▶ _DIRECTIONS FOR THIS TASK_
Scan the records below for the line containing "(** [_.map(collection, (value, key)" and the line containing "Definition omit (v". Copy both, plus every line between, exactly.

▶ _RECORDS SUPPLIED_
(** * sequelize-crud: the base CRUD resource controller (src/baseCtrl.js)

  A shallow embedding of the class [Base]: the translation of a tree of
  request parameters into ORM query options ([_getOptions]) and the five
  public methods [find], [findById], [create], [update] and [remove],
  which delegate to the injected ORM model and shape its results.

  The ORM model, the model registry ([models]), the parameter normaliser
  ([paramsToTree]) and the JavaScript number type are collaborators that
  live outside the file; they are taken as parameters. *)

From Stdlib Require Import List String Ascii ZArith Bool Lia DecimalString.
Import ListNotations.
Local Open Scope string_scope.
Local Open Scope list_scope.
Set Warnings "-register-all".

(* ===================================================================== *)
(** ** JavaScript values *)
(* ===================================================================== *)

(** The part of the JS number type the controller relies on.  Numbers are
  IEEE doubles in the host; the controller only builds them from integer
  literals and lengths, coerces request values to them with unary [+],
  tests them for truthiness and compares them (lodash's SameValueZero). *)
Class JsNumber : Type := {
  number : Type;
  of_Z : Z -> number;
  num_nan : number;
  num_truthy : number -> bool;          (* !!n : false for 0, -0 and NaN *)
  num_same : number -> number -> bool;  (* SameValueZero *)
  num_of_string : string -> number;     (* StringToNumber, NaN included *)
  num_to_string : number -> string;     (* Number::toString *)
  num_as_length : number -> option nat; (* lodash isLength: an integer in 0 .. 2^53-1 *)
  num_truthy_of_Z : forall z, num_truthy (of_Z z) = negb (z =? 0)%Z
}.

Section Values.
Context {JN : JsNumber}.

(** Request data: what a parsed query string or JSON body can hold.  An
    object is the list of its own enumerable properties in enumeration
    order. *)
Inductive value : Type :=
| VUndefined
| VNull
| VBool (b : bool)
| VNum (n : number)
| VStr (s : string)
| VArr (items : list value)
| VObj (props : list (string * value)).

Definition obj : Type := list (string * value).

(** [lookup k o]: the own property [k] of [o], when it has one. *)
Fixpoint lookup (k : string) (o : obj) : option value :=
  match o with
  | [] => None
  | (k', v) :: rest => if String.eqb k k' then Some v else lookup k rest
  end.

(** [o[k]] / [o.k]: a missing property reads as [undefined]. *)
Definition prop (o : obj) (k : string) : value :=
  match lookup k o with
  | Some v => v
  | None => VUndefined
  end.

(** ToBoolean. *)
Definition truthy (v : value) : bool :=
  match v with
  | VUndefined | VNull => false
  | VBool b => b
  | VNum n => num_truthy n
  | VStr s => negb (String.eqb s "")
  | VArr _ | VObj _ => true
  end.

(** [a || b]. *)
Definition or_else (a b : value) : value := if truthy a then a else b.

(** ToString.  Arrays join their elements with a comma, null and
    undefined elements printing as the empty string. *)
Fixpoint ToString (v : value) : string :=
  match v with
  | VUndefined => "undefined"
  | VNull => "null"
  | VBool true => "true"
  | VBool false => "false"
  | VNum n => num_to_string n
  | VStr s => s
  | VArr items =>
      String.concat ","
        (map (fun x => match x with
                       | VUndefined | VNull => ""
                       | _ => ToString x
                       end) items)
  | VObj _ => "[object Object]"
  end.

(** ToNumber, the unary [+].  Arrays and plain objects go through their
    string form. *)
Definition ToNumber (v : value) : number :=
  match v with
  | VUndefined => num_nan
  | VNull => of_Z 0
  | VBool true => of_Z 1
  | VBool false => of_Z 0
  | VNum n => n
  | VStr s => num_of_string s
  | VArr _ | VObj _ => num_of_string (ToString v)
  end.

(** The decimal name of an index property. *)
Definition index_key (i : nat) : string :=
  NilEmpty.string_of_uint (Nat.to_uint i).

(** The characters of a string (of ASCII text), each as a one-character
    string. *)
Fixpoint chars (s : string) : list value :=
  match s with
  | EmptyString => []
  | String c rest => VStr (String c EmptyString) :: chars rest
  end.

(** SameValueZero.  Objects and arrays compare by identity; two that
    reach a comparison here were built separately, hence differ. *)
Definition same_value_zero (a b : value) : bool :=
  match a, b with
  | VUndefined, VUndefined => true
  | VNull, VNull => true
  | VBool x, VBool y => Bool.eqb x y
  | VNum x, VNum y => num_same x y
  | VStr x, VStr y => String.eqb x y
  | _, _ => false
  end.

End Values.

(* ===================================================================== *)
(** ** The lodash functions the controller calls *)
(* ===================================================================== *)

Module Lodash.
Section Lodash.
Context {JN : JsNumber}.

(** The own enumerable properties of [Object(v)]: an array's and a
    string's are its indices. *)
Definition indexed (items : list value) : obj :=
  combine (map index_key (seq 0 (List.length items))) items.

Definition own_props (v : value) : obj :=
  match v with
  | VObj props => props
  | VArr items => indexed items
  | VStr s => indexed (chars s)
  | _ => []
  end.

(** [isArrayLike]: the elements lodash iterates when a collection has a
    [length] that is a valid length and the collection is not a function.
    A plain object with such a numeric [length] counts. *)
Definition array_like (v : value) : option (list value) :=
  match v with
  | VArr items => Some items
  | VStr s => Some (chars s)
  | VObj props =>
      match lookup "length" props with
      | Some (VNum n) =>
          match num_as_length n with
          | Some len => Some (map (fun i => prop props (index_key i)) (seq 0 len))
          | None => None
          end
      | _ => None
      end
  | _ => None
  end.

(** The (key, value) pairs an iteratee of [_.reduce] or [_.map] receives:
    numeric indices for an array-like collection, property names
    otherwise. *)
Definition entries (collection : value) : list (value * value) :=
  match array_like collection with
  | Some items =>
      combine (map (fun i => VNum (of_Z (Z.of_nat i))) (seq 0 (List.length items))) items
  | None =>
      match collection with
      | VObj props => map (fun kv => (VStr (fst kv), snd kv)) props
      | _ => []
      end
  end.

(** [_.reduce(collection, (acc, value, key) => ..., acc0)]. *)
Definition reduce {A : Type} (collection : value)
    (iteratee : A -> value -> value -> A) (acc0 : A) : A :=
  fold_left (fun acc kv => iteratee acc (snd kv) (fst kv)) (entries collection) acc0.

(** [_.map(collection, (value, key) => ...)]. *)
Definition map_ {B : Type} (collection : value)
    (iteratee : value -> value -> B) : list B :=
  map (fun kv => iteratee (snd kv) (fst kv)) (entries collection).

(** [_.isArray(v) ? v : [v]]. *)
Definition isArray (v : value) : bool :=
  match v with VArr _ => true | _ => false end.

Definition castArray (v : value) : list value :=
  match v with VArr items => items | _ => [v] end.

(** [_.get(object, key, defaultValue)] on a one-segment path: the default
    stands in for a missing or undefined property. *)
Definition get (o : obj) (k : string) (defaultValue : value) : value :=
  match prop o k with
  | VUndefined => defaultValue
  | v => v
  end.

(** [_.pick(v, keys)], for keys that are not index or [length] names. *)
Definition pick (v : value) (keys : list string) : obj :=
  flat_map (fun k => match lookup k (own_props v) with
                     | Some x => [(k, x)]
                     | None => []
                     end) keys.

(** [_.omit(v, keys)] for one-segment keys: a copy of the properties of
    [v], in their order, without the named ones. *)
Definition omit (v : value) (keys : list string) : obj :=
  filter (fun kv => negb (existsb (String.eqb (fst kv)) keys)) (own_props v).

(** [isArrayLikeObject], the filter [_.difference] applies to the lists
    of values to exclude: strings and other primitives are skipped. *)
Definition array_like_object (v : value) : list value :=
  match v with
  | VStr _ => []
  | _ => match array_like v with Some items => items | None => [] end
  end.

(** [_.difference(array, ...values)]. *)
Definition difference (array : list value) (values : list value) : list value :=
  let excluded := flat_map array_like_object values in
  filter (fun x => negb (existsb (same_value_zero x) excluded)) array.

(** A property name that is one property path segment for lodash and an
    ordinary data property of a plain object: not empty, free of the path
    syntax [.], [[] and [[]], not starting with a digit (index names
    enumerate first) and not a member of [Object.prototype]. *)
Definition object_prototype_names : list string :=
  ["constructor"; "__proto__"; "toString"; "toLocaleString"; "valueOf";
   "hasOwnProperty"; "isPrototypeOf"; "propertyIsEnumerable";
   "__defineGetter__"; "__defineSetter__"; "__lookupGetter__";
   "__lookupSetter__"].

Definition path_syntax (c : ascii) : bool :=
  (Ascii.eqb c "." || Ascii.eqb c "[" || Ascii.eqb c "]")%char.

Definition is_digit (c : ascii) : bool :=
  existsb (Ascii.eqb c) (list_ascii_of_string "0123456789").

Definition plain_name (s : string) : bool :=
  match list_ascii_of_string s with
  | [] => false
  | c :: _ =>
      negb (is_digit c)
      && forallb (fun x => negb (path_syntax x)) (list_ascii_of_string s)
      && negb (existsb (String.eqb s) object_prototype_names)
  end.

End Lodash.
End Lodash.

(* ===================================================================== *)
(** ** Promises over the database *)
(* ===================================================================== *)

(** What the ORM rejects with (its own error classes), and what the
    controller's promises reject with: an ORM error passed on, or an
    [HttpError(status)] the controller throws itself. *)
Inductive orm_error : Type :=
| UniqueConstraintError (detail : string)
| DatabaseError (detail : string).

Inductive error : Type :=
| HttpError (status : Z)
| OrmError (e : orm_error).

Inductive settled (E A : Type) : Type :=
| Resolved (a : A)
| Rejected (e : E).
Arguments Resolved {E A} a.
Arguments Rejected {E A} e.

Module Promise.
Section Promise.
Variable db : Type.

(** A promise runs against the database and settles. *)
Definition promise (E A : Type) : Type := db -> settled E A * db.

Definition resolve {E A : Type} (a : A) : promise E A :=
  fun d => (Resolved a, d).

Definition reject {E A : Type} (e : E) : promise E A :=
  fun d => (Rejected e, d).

▶ _PROBLEM SOLUTION_
(** [_.map(collection, (value, key) => ...)]. *)
Definition map_ {B : Type} (collection : value)
    (iteratee : value -> value -> B) : list B :=
  map (fun kv => iteratee (snd kv) (fst kv)) (entries collection).

(** [_.isArray(v) ? v : [v]]. *)
Definition isArray (v : value) : bool :=
  match v with VArr _ => true | _ => false end.

Definition castArray (v : value) : list value :=
  match v with VArr items => items | _ => [v] end.

(** [_.get(object, key, defaultValue)] on a one-segment path: the default
    stands in for a missing or undefined property. *)
Definition get (o : obj) (k : string) (defaultValue : value) : value :=
  match prop o k with
  | VUndefined => defaultValue
  | v => v
  end.

(** [_.pick(v, keys)], for keys that are not index or [length] names. *)
Definition pick (v : value) (keys : list string) : obj :=
  flat_map (fun k => match lookup k (own_props v) with
                     | Some x => [(k, x)]
                     | None => []
                     end) keys.

(** [_.omit(v, keys)] for one-segment keys: a copy of the properties of
    [v], in their order, without the named ones. *)
Definition omit (v : value) (keys : list string) : obj :=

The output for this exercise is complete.